Saretto stava accoccolato nel corridoio, fischiettando allegramente.
"E non fischiare!" gli gridò dalla sua camera il più giovane dei figli. "Devo leggere, corpo del demonio. Non ci puoi stare, un minuto, senza fischiare?"
"Zitto!" mormorò a Saretto la signora, apparendo nel corridoio con un dito sulle labbra.
"Sissignora!" fece Saretto.
"Questo bambino è sporco!" esclamò il padre che dormicchiava in una poltrona dello studio.
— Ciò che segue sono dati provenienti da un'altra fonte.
(** C10: for a start index [i] inside the path, [splitPath] returns the
    next ["/"]-delimited element and the index where the following
    element begins.  A ["/"] at position [i] is skipped first
    ([element_start]); the element [elem] is the slice of the path from
    there to the returned index and holds no ["/"].  When the path has
    no further ["/"], [elem] is the whole remainder and the index is
    [len(path)]; otherwise the index is the position of the ["/"] that
    ends the element, from where the next call reads the following
    element. *)
Theorem splitPath_spec (path : string) (i : Z) :
  0 ≤ i ≤ len path →
  ∃ elem next rest,
    splitPath path i = Some (elem, next) ∧
    slice_from path (element_start path i) = Some rest ∧
    slice path (element_start path i) next = Some elem ∧
    no_slash elem = true ∧
    (if no_slash rest
     then elem = rest ∧ next = len path
     else next < len path ∧ byte_at path next = Some "/"%char).
Proof.
  intros Hi.
  pose proof (element_start_bounds path i Hi) as Hs.
  unfold splitPath. rewrite splitPath_start by done.
  set (st := element_start path i) in *. simpl.
  unfold slice_from. rewrite bool_decide_true by lia. simpl.
  set (rest := sdrop (Z.to_nat st) path).
  assert (String.length rest = Z.to_nat (len path - st)) as Hlen.
  { unfold rest. rewrite length_sdrop. unfold len. lia. }
  destruct (Index_slash_cases rest) as [[Hj Hns]|(n & Hj & Hn & Hns & Hget & Hrest)];
    rewrite Hj.
  - rewrite bool_decide_true by done.
    exists rest, (len path), rest. rewrite Hns. split_and!; try done.
    unfold slice. rewrite bool_decide_true by lia.
    f_equal. apply stake_all. fold rest. lia.
  - rewrite bool_decide_false by lia.
    unfold slice. rewrite bool_decide_true by lia. simpl.
    replace (Z.to_nat (Z.of_nat n + st - st)) with n by lia. fold rest.
    exists (stake n rest), (Z.of_nat n + st), rest. rewrite Hrest.
    split_and!; try done; [|lia|].
    { rewrite bool_decide_true by lia.
      by replace (Z.to_nat (Z.of_nat n + st - st)) with n by lia. }
    unfold byte_at. rewrite bool_decide_true by lia.
    unfold rest in Hget. rewrite get_sdrop in Hget.
    by replace (Z.to_nat (Z.of_nat n + st)) with (Z.to_nat st + n)%nat by lia.
Qed.

(** ** handlerKey *)

(** [handlerKey] never panics. *)
Lemma handlerKey_total path : ∃ key rest, handlerKey path = Some (key, rest).
Proof.
  unfold handlerKey. set (p := TrimPrefix path "/").
  pose proof (len_nonneg p) as Hp.
  destruct (splitPath_returns p 0) as (elem & next & -> & Hnext); [lia|].
  pose proof (element_start_bounds p 0) as Hst.
  simpl. case_bool_decide; [by eauto|].
  case_bool_decide as Hlt; [|by eauto].
  unfold slice, slice_from.
  rewrite !bool_decide_true by lia. simpl. eauto.
Qed.
(** * The event pipeline runner of the plugin server

    A shallow embedding of [EventPipelineRunner] (the ingestion event
    pipeline: [runEventPipeline], [runEventPipelineSteps], [runStep],
    [handleError]) and the properties of its control flow: which result a
    run ends with, which errors leave the pipeline, and which writes to the
    dead letter queue and to the ingestion warnings it makes.

    The runner is a class with two mutable fields, asynchronous methods and
    exceptions.  Its methods are embedded in a monad [M] that threads the
    runner object, ends normally or abruptly (a thrown value), and records
    every interaction with the outside (counters, logs, Sentry, the awaited
    steps and their settlement, the Kafka producer) in a trace, in the order
    they happen.  One run handles one event on one logical thread, so
    [await] is sequencing. *)

From Stdlib Require Import ZArith List Bool.
From stdpp Require Import base gmap strings list pretty.

Open Scope string_scope.
Open Scope Z_scope.
Open Scope list_scope.

(** ** JavaScript data *)

(** The values an event property can hold, as far as the runner looks at
    them: it only compares [$process_person] with the booleans. *)
Inductive js_value : Type :=
  | JUndefined
  | JNull
  | JBool (b : bool)
  | JNumber (n : Z)
  | JString (s : string).

#[global] Instance js_value_eq_dec : EqDecision js_value.
Proof. solve_decision. Defined.

(** [PipelineEvent]: the event as it comes from the queue; the team may
    still be unknown ([team_id?: number | null]) and a token may be there. *)
Module PipelineEvent.
Record t : Type := mk {
  token : option string;
  team_id : option Z;
  distinct_id : string;
  event : string;
  uuid : string;
  properties : option (gmap string js_value)
}.
End PipelineEvent.

(** [PluginEvent]: the event once the team is resolved. *)
Module PluginEvent.
Record t : Type := mk {
  team_id : Z;
  distinct_id : string;
  event : string;
  uuid : string;
  properties : option (gmap string js_value)
}.
End PluginEvent.

(** Thrown [Error] objects.  The runner looks at two things only: whether
    the error is an instance of [DependencyUnavailableError], and its
    [message]. *)
Inductive ErrorClass : Type :=
  | DependencyUnavailableError
  | OtherError.

Record JsError : Type := mkError {
  error_class : ErrorClass;
  error_message : string
}.

(** A settled promise. *)
Inductive Settled (A : Type) : Type :=
  | Resolved (a : A)
  | Rejected (e : JsError).
Arguments Resolved {A} a.
Arguments Rejected {A} e.

(** An ingestion warning as handed to [captureIngestionWarning]. *)
Record IngestionWarning : Type := mkWarning {
  warning_team_id : Z;
  warning_type : string;
  warning_details : list (string * js_value);
  alwaysSend : bool
}.

(** The promises collected in [kafkaAcks]: the one [captureIngestionWarning]
    returns for a warning, or the one [createEventStep] hands back. *)
Inductive AckPromise : Type :=
  | WarningAck (w : IngestionWarning)
  | ProducerAck (id : Z).

Section Runner.

(** The types of the other modules of the plugin server that only pass
    through the runner. *)
Context {DateTime Person PreIngestionEvent RawClickHouseEvent ProducerRecord : Type}.

(** An element of an [any[]] argument list. *)
Inductive Arg : Type :=
  | ArgThis
  | ArgPipelineEvent (e : PipelineEvent.t)
  | ArgPluginEvent (e : PluginEvent.t)
  | ArgBool (b : bool)
  | ArgDateTime (d : DateTime)
  | ArgPerson (p : Person)
  | ArgPreIngestionEvent (e : PreIngestionEvent)
  | ArgRawClickHouseEvent (e : RawClickHouseEvent).

(** What can be thrown inside the runner: the private [StepErrorNoRetry]
    (the class is not exported, so no step can throw it), or an error that
    came from outside. *)
Inductive Exn : Type :=
  | StepErrorNoRetry (step : string) (args : list Arg) (message : string)
  | Thrown (e : JsError).

Definition exn_message (x : Exn) : string :=
  match x with
  | StepErrorNoRetry _ _ m => m
  | Thrown e => error_message e
  end.

(** [EventPipelineResult]. [ackPromises] and [error] are optional fields. *)
Record EventPipelineResult : Type := mkResult {
  ackPromises : option (list AckPromise);
  lastStep : string;
  args : list Arg;
  error : option string
}.

(** The part of [Hub] the runner reads.  [queueMessage] is
    [hub.db.kafkaProducer!.queueMessage]: the promise it returns resolves
    or rejects. *)
Record Hub : Type := mkHub {
  eventsToDropByToken : option (gmap string (list string));
  poeEmbraceJoinForTeams : option (Z -> bool);
  POE_WRITES_ENABLED_MAX_TEAM_ID : Z;
  poeWritesExcludeTeams : Z -> bool;
  PIPELINE_STEP_STALLED_LOG_TIMEOUT : Z;
  queueMessage : ProducerRecord -> Settled unit
}.

(** The fields of the class [EventPipelineRunner]. *)
Record EventPipelineRunner : Type := mkRunner {
  hub : Hub;
  originalEvent : PipelineEvent.t;
  poEEmbraceJoin : bool
}.

(** [constructor(hub, event, poEEmbraceJoin = false)]. *)
Definition constructor (h : Hub) (ev : PipelineEvent.t) (flag : option bool)
  : EventPipelineRunner :=
  {| hub := h; poEEmbraceJoin := default false flag; originalEvent := ev |}.

(** The imported step functions and helpers.  A step called with [this]
    reads the runner and does not assign its fields; the promise of a step
    resolves or rejects.  [normalizeProcessPerson] and
    [generateEventDeadLetterQueueMessage] are synchronous helpers that
    build a value from their arguments. *)
Record Collaborators : Type := mkCollaborators {
  populateTeamDataStep :
    EventPipelineRunner -> PipelineEvent.t -> Settled (option PluginEvent.t);
  pluginsProcessEventStep :
    EventPipelineRunner -> PluginEvent.t -> bool -> Settled (option PluginEvent.t);
  normalizeEventStep :
    PluginEvent.t -> bool -> Settled (PluginEvent.t * DateTime);
  processPersonsStep :
    EventPipelineRunner -> PluginEvent.t -> DateTime -> bool ->
    Settled (PluginEvent.t * Person);
  prepareEventStep :
    EventPipelineRunner -> PluginEvent.t -> bool -> Settled PreIngestionEvent;
  createEventStep :
    EventPipelineRunner -> PreIngestionEvent -> Person -> bool ->
    Settled (RawClickHouseEvent * AckPromise);
  normalizeProcessPerson : PluginEvent.t -> bool -> PluginEvent.t;
  generateEventDeadLetterQueueMessage :
    PipelineEvent.t -> Exn -> Z -> string -> ProducerRecord
}.

(** ** Effects *)

Record SentryScope : Type := mkScope {
  tag_team_id : option Z;
  tag_pipeline_step : option string
}.

(** One interaction with the outside.  [StepAwaited] is [await step(...args)]
    with how the promise settled; [QueueMessage] is the producer call in
    [handleError] with how it settled. *)
Inductive Effect : Type :=
  | CounterInc (counter : string) (labels : list string)
  | SummaryObserve (summary : string) (label : string)
  | StatusError (tag : string) (step : string) (err : Exn)
  | StatusInfo (text : string) (err : Exn)
  | SentryCapture (err : Exn) (scope : SentryScope)
  | SpanStart (op : string) (description : string)
  | TimeoutGuard (step : string) (teamId : Z) (distinctId : string) (ms : Z)
  | ClearTimeout
  | StepAwaited (step : string) (args : list Arg) (rejection : option JsError)
  | CaptureIngestionWarning (w : IngestionWarning)
  | QueueMessage (m : ProducerRecord) (waitForAck : bool) (rejection : option JsError).

(** ** The monad of the methods *)

Inductive Completion (A : Type) : Type :=
  | Normal (a : A)
  | Abrupt (x : Exn).
Arguments Normal {A} a.
Arguments Abrupt {A} x.

Definition M (A : Type) : Type :=
  EventPipelineRunner -> Completion A * EventPipelineRunner * list Effect.

Definition ret {A} (a : A) : M A := fun r => (Normal a, r, []).

Definition throw {A} (x : Exn) : M A := fun r => (Abrupt x, r, []).

Definition bind {A B} (m : M A) (k : A -> M B) : M B := fun r =>
  match m r with
  | (Normal a, r1, t1) => let '(c, r2, t2) := k a r1 in (c, r2, t1 ++ t2)
  | (Abrupt x, r1, t1) => (Abrupt x, r1, t1)
  end.

(** [try { m } catch (x) { h x }]. *)
Definition try_catch {A} (m : M A) (h : Exn -> M A) : M A := fun r =>
  match m r with
  | (Normal a, r1, t1) => (Normal a, r1, t1)
  | (Abrupt x, r1, t1) => let '(c, r2, t2) := h x r1 in (c, r2, t1 ++ t2)
  end.

(** [try { m } finally { f }], for a [finally] block made of effects only. *)
Definition try_finally {A} (m : M A) (f : list Effect) : M A := fun r =>
  let '(c, r1, t1) := m r in (c, r1, t1 ++ f).

Definition emit (e : Effect) : M unit := fun r => (Normal tt, r, [e]).

Definition this : M EventPipelineRunner := fun r => (Normal r, r, []).

Definition set_originalEvent (ev : PipelineEvent.t) : M unit := fun r =>
  (Normal tt,
   {| hub := hub r; originalEvent := ev; poEEmbraceJoin := poEEmbraceJoin r |},
   []).

Definition set_poEEmbraceJoin (b : bool) : M unit := fun r =>
  (Normal tt,
   {| hub := hub r; originalEvent := originalEvent r; poEEmbraceJoin := b |},
   []).

(** The promise of an awaited call: resolve to its value, or throw. *)
Definition settle {A} (p : Settled A) : M A :=
  match p with
  | Resolved a => ret a
  | Rejected e => throw (Thrown e)
  end.

Definition rejection {A} (p : Settled A) : option JsError :=
  match p with
  | Resolved _ => None
  | Rejected e => Some e
  end.

Notation "x <- m ;; k" := (bind m (fun x => k))
  (at level 100, m at next level, right associativity).
Notation "m ;; k" := (bind m (fun _ => k))
  (at level 100, right associativity).

(** ** The methods of [EventPipelineRunner] *)

Variable ext : Collaborators.

(** [x || y] on an optional string: the empty string is falsy. *)
Definition truthy_string (s : option string) : option string :=
  match s with
  | Some "" => None
  | other => other
  end.

(** [const key = event.token || event.team_id?.toString()], or [None] when
    [!key]: no truthy token and no team id. *)
Definition drop_key (event : PipelineEvent.t) : option string :=
  match truthy_string (PipelineEvent.token event) with
  | Some tok => Some tok
  | None => truthy_string (pretty <$> PipelineEvent.team_id event)
  end.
"Ma non glielo fate sentire!" mormorò la moglie accorrendo da quella parte. "Non è vero ch'è sporco!"
"Vieni qui, Saretto!" gridò il padre.
Saretto rotolò velocissimo nello studio, fischiettando debolmente.
"Avvicinati, e rovescia le tasche dei pantaloni!" comandò il padre.
Saretto rovesciò le tasche dei pantaloni da cui piovvero a terra, come chicchi di uva passa, una ventina di mosche morte.
"Ammazza le mosche e le conserva in tasca!" denunciò solamente il padre.
"Sì, commendatore," disse Saretto felice, credendo di venire lodato da quell'uomo che egli ammirava sino al punto di stare accosciato lungamente dietro il filo di una porta per vedergli aggrottare le sopracciglia e sporgere il muso mentre leggeva i giornali.
"Sì, ma è una vera porcheria!" gridò il commendatore.
"Io gli ho visto leccare uno spazzolino da denti!" aggiunse il figlio maggiore, entrando nello studio in veste da camera.
"Il mio!" gridò il nonno da lontano. "Il mio certamente."
Saretto, credendo che il vecchio lo chiamasse, si precipitò da lui.
"Che diavolo vuoi?" gli fece il nonno. "Non ti ho chiamato!" E poi a bassa voce: "Quanto sei brutto, natura capricciosa! Sembri una scimmia! Ti chiamerò la scimmia, d'ora in avanti. Ti piace?"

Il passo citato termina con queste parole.